# TASK REQUIREMENTS
Below are the records. List every line holding the word "memRepo".

# SUPPLIED RECORDS
(** [migrations.RunMigrations] *)
Definition RunMigrations `{Migrate} : option error :=
  match WithInstance with
  | Some err => Some (ErrWrap "create migration driver" err)
  | None =>
      match Getwd with
      | inr err => Some (ErrWrap "get working dir" err)
      | inl wd =>
          let path := "file://" +:+ wd +:+ "/migrations" in
          match NewWithDatabaseInstance path "postgres" with
          | Some err => Some (ErrWrap "create migrate instance" err)
          | None =>
              match Up with
              | UpDone | UpErrNoChange => None
              | UpFails err => Some (ErrWrap "run migrations" err)
              end
          end
      end
  end.

(** [parseTrustedSubnet] *)
Definition parseTrustedSubnet (value : string) : outcome error (option IPNet) :=
  if decide (value = "") then Ret None
  else
    match ParseCIDR value with
    | Some subnet => Ret (Some subnet)
    | None => Fail (ErrWrap ("parse trusted subnet " +:+ Quote value) (ErrNew ("invalid CIDR address: " +:+ value)))
    end.

(** ** The server *)

(** The functions [setupFilePersistence] returns: the initial one, which does
    nothing, and the closure over the store and the periodic saver. *)
Inductive shutdown_func : Type :=
| ShutdownNothing
| ShutdownSave (store : FileStore.t) (periodic : bool).

Inductive cleanup_func : Type := CleanupNothing | CleanupFile.

Section Setup.
Context {PK SK : Type} `{!KeyFormats PK SK} `{MapRange} `{FloatText} `{JsonText} `{RemoteObserver.URLs}
  `{SqlDriver} `{Migrate} `{ServerTLS} `{Network}.

Abbreviation ServiceT := (MetricsService.t MemStorage.t FS).

Record Server : Type := MkServer {
  cfg : ServerConfig;
  db : bool;
  httpServer : option (Router.Options SK);
  httpListener : bool;
  grpcServer : bool;
  grpcListener : bool;
  shutdownPersistence : option shutdown_func;
  persistenceOnce : bool;
  persistenceErr : option error;
  auditor : option (Auditor.t AuditState);
  cleanupAudit : option cleanup_func;
  closeOnce : bool;
  metricsService : ServiceT;
}.

Definition set_db (v : bool) (s : Server) : Server :=
  MkServer (cfg s) v (httpServer s) (httpListener s) (grpcServer s) (grpcListener s) (shutdownPersistence s)
    (persistenceOnce s) (persistenceErr s) (auditor s) (cleanupAudit s) (closeOnce s) (metricsService s).
Definition set_httpServer v (s : Server) : Server :=
  MkServer (cfg s) (db s) v (httpListener s) (grpcServer s) (grpcListener s) (shutdownPersistence s)
    (persistenceOnce s) (persistenceErr s) (auditor s) (cleanupAudit s) (closeOnce s) (metricsService s).
Definition set_httpListener v (s : Server) : Server :=
  MkServer (cfg s) (db s) (httpServer s) v (grpcServer s) (grpcListener s) (shutdownPersistence s)
    (persistenceOnce s) (persistenceErr s) (auditor s) (cleanupAudit s) (closeOnce s) (metricsService s).
Definition set_grpcServer v (s : Server) : Server :=
  MkServer (cfg s) (db s) (httpServer s) (httpListener s) v (grpcListener s) (shutdownPersistence s)
    (persistenceOnce s) (persistenceErr s) (auditor s) (cleanupAudit s) (closeOnce s) (metricsService s).
Definition set_grpcListener v (s : Server) : Server :=
  MkServer (cfg s) (db s) (httpServer s) (httpListener s) (grpcServer s) v (shutdownPersistence s)
    (persistenceOnce s) (persistenceErr s) (auditor s) (cleanupAudit s) (closeOnce s) (metricsService s).
Definition set_shutdownPersistence v (s : Server) : Server :=
  MkServer (cfg s) (db s) (httpServer s) (httpListener s) (grpcServer s) (grpcListener s) v
    (persistenceOnce s) (persistenceErr s) (auditor s) (cleanupAudit s) (closeOnce s) (metricsService s).
Definition set_persistence (once : bool) (err : option error) (s : Server) : Server :=
  MkServer (cfg s) (db s) (httpServer s) (httpListener s) (grpcServer s) (grpcListener s) (shutdownPersistence s)
    once err (auditor s) (cleanupAudit s) (closeOnce s) (metricsService s).
Definition set_audit_fields (a : option (Auditor.t AuditState)) (c : option cleanup_func) (s : Server) : Server :=
  MkServer (cfg s) (db s) (httpServer s) (httpListener s) (grpcServer s) (grpcListener s) (shutdownPersistence s)
    (persistenceOnce s) (persistenceErr s) a c (closeOnce s) (metricsService s).
Definition set_closeOnce v (s : Server) : Server :=
  MkServer (cfg s) (db s) (httpServer s) (httpListener s) (grpcServer s) (grpcListener s) (shutdownPersistence s)
    (persistenceOnce s) (persistenceErr s) (auditor s) (cleanupAudit s) v (metricsService s).
Definition set_metricsService v (s : Server) : Server :=
  MkServer (cfg s) (db s) (httpServer s) (httpListener s) (grpcServer s) (grpcListener s) (shutdownPersistence s)
    (persistenceOnce s) (persistenceErr s) (auditor s) (cleanupAudit s) (closeOnce s) v.

Definition new_server (c : ServerConfig) : Server :=
  MkServer c false None false false false (Some ShutdownNothing) false None None (Some CleanupNothing) false
    MetricsService.NewMetricsService.

Abbreviation Build := (M (Server * Host)).

(** ** The parts [New] puts together *)

(** [openDatabase] *)
Definition openDatabase (c : ServerConfig) : M Host bool :=
  let dsn := DatabaseDSN c in
  if decide (dsn = "") then _ ← host_logs DebugLevel "database disabled" []; mret false
  else
    match sql_Open dsn with
    | Some err => throw err
    | None =>
        _ ← acquire RDatabase;
        match db_Ping dsn with
        | Some err => _ ← release RDatabase; throw err
        | None =>
            _ ← host_logs DebugLevel "database connected" [];
            match RunMigrations with
            | Some err => _ ← release RDatabase; throw err
            | None => mret true
            end
        end
    end.

(** [newMetricsStorage]: the in-memory repository is there without a database. *)
Definition newMetricsStorage (hasDB : bool) : bool := negb hasDB.

(** [setupAudit] *)
Definition setupAudit (c : ServerConfig) : M Host (option (Auditor.t AuditState) * cleanup_func) :=
  if decide (AuditFile c = "" /\ AuditURL c = "") then mret (None, CleanupNothing)
  else
    let a := Auditor.NewAuditor in
    ac ← (if decide (AuditFile c <> "") then
            o ← on_audit_state (on_snd (FileObserver.NewFileObserver (AuditFile c)));
            _ ← acquire RAuditFile;
            _ ← on_audit_state (on_fst (put_state o));
            mret (Auditor.Subscribe (Some FileObserver.Notify) a, CleanupFile)
          else mret (a, CleanupNothing));
    let '(a, cleanup) := ac : Auditor.t AuditState * cleanup_func in
    let a := if decide (AuditURL c <> "") then
               Auditor.Subscribe
                 (Some (fun ctx ev => on_snd (RemoteObserver.Notify (RemoteObserver.NewRemoteObserver (AuditURL c)) ctx ev))) a
             else a in
    mret (Some a, cleanup).

(** The cleanup function [setupAudit] returns, called. *)
Definition run_cleanup (c : cleanup_func) : M Host unit :=
  match c with
  | CleanupNothing => mret tt
  | CleanupFile =>
      r ← attempt (on_audit_state FileObserver.Close);
      _ ← release RAuditFile;
      match r with
      | inl _ => mret tt
      | inr err => host_logs ErrorLevel "failed to close audit file" [FError err]
      end
  end.

(** [newGRPCServer], as far as it can fail. *)
Definition newGRPCServer (tlsCertPath tlsKeyPath : string) : outcome error unit :=
  let hasCert := bool_decide (tlsCertPath <> "") in
  let hasKey := bool_decide (tlsKeyPath <> "") in
  if decide (hasCert <> hasKey)
  then Fail (ErrNew "gRPC TLS certificate and private key paths must be specified together")
  else if hasCert then
    match NewServerTLSFromFile tlsCertPath tlsKeyPath with
    | Some err => Fail (ErrWrap ("load gRPC TLS certificate " +:+ Quote tlsCertPath
                                 +:+ " and private key " +:+ Quote tlsKeyPath) err)
    | None => Ret tt
    end
  else Ret tt.

(** [net.Listen] *)
Definition Listen (r : resource) (addr : string) : M Host unit :=
  h ← get_state;
  match listen_error (host_open h) addr with
  | Some err => throw err
  | None => acquire r
  end.

(** [setupFilePersistence]: the function to call on shutdown; the service it
    switches to synchronous saving is the server's. *)
Definition setupFilePersistence (c : ServerConfig) (memRepo : bool) : Build shutdown_func :=
  if decide (memRepo = false \/ FileStoragePath c = "") then mret ShutdownNothing
  else
    let store := FileStore.NewFileStore (FileStoragePath c) in
    _ ← (if Restore c then on_snd (on_persist (FileStore.Load store)) else mret tt);
    if decide (StoreIntervalInSec c = 0) then
      _ ← on_fst (modify (fun s => set_metricsService
            (MetricsService.EnableSyncSave (metricsService s) (file_saver store)) s));
      mret (ShutdownSave store false)
    else if decide (StoreIntervalInSec c > 0) then mret (ShutdownSave store true)
    else throw (ErrNew ("store interval in seconds must be >= 0, got " +:+ FormatInt (StoreIntervalInSec c))).

(** The shutdown function, called: the last save.  That it first stops the periodic saver
    and waits for it is ServerRuntime.v's [stopPersistence]; here no goroutine runs. *)
Definition run_shutdown (f : shutdown_func) : M Host unit :=
  match f with
  | ShutdownNothing => mret tt
  | ShutdownSave store _ =>
      map_err (ErrWrap "save metrics on shutdown") (on_persist (FileStore.Save store Background))
  end.

(** ** [Close] *)

(** [s.persistenceOnce.Do(...)]: the once is done also when the function panics. *)
Definition stopPersistence : Build (option error) :=
  s ← gets fst;
  if persistenceOnce s then mret (persistenceErr s)
  else
    _ ← on_fst (modify (set_persistence true (persistenceErr s)));
    match shutdownPersistence s with
    | None => panic "runtime error: invalid memory address or nil pointer dereference"
    | Some f =>
        r ← attempt (on_snd (run_shutdown f));
        let err := match r with inl _ => None | inr e => Some e end in
        _ ← on_fst (modify (set_persistence true err));
        mret err
    end.

(** [Close] on a non-nil server.  [httpServer.Close] and [grpcServer.Stop] close the
    connections being served, and the listeners, which are closed here again: at this
    point nothing else that is open belongs to the two servers. *)
Definition Close : Build unit :=
  s ← gets fst;
  if closeOnce s then mret tt
  else
    _ ← on_fst (modify (set_closeOnce true));
    _ ← stopPersistence;
    _ ← when (httpListener s) (on_snd (release RHTTPListener));
    _ ← when (grpcListener s) (on_snd (release RGRPCListener));
    _ ← match cleanupAudit s with Some c => on_snd (run_cleanup c) | None => mret tt end;
    when (db s) (on_snd (release RDatabase)).

(** ** [New] *)

(** [srv.x, err = f()]: the fields are assigned also when [f] fails, with the
    zero values it returns then. *)
Definition assign {A} (f : Build A) (set_result : A -> Server -> Server) (set_zero : Server -> Server)
    : Build unit := fun st =>
  match f st with
  | (Ret a, st') => (Ret tt, (set_result a st'.1, st'.2))
  | (Fail e, st') => (Fail e, (set_zero st'.1, st'.2))
  | (Panic p, st') => (Panic p, st')
  end.

(** Everything before the deferred function. *)
Definition build (c : ServerConfig) : Build unit :=
  privateKey ← on_snd (on_files (loadPrivateKey (CryptoKey c)));
  trustedSubnet ← lift_outcome (parseTrustedSubnet (ServerConfig.TrustedSubnet c));
  _ ← assign (on_snd (openDatabase c)) set_db (set_db false);
  memRepo ← gets (fun st => newMetricsStorage (db st.1));
  _ ← assign (on_snd (setupAudit c)) (fun r => set_audit_fields r.1 (Some r.2)) (set_audit_fields None None);
  _ ← on_fst (modify (set_httpServer (Some (Router.MkOptions (Key c) privateKey trustedSubnet))));
  _ ← assign (lift_outcome (newGRPCServer (GRPCTLSCert c) (GRPCTLSKey c)))
        (fun _ => set_grpcServer true) (set_grpcServer false);
  _ ← map_err (ErrWrap "listen HTTP")
        (assign (on_snd (Listen RHTTPListener (HTTPAddr c))) (fun _ => set_httpListener true) (set_httpListener false));
  _ ← map_err (ErrWrap "listen gRPC")
        (assign (on_snd (Listen RGRPCListener (GRPCAddr c))) (fun _ => set_grpcListener true) (set_grpcListener false));
  assign (setupFilePersistence c memRepo) (fun f => set_shutdownPersistence (Some f)) (set_shutdownPersistence None).

(** [New]: on an error the deferred function closes what is open. *)
Definition New (c : ServerConfig) : M Host Server := fun h =>
  match build c (new_server c, h) with
  | (Ret _, (s, h')) => (Ret s, h')
  | (Fail e, st) =>
      match Close st with
      | (Panic p, (_, h')) => (Panic p, h')
      | (_, (_, h')) => (Fail e, h')
      end
  | (Panic p, (_, h')) => (Panic p, h')
  end.

(** ** Who holds what *)

(** The resources a server would release on [Close]. *)
Definition holds (s : Server) (r : resource) : bool :=
  match r with
  | RDatabase => db s
  | RAuditFile => match cleanupAudit s with Some CleanupFile => true | _ => false end
  | RHTTPListener => httpListener s
  | RGRPCListener => grpcListener s
  end.

(** Nothing is open that [Close] would not release, and it has not run. *)
Definition owned (st : Server * Host) : Prop :=
  (forall r, r ∈ host_open st.2 <-> holds st.1 r = true) /\
  closeOnce st.1 = false /\ persistenceOnce st.1 = false.

(** Host computations that leave the open resources alone. *)
Definition opens_nothing {A} (m : M Host A) : Prop := forall h, host_open (m h).2 = host_open h.

Lemma on_files_opens {A} (m : M FS A) : opens_nothing (on_files m).
Proof. intros h. unfold on_files. by destruct (m (host_fs h)). Qed.

Lemma on_persist_opens {A} (m : M (MemStorage.t * FS) A) : opens_nothing (on_persist m).
Proof. intros h. unfold on_persist. by destruct (m (host_mem h, host_fs h)). Qed.

(** The first stage: audit is not set up. *)
Definition bare (st : Server * Host) : Prop := owned st /\ cleanupAudit st.1 = Some CleanupNothing.

Lemma owned_host s h h' : host_open h' = host_open h -> owned (s, h) -> owned (s, h').
Proof. unfold owned. cbn. by intros ->. Qed.

Lemma bare_host s h h' : host_open h' = host_open h -> bare (s, h) -> bare (s, h').
Proof. intros E [Ho Hc]. split; [by eapply owned_host|done]. Qed.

# RESPONSE AREA
Definition setupFilePersistence (c : ServerConfig) (memRepo : bool) : Build shutdown_func :=
  if decide (memRepo = false \/ FileStoragePath c = "") then mret ShutdownNothing
  memRepo ← gets (fun st => newMetricsStorage (db st.1));
  assign (setupFilePersistence c memRepo) (fun f => set_shutdownPersistence (Some f)) (set_shutdownPersistence None).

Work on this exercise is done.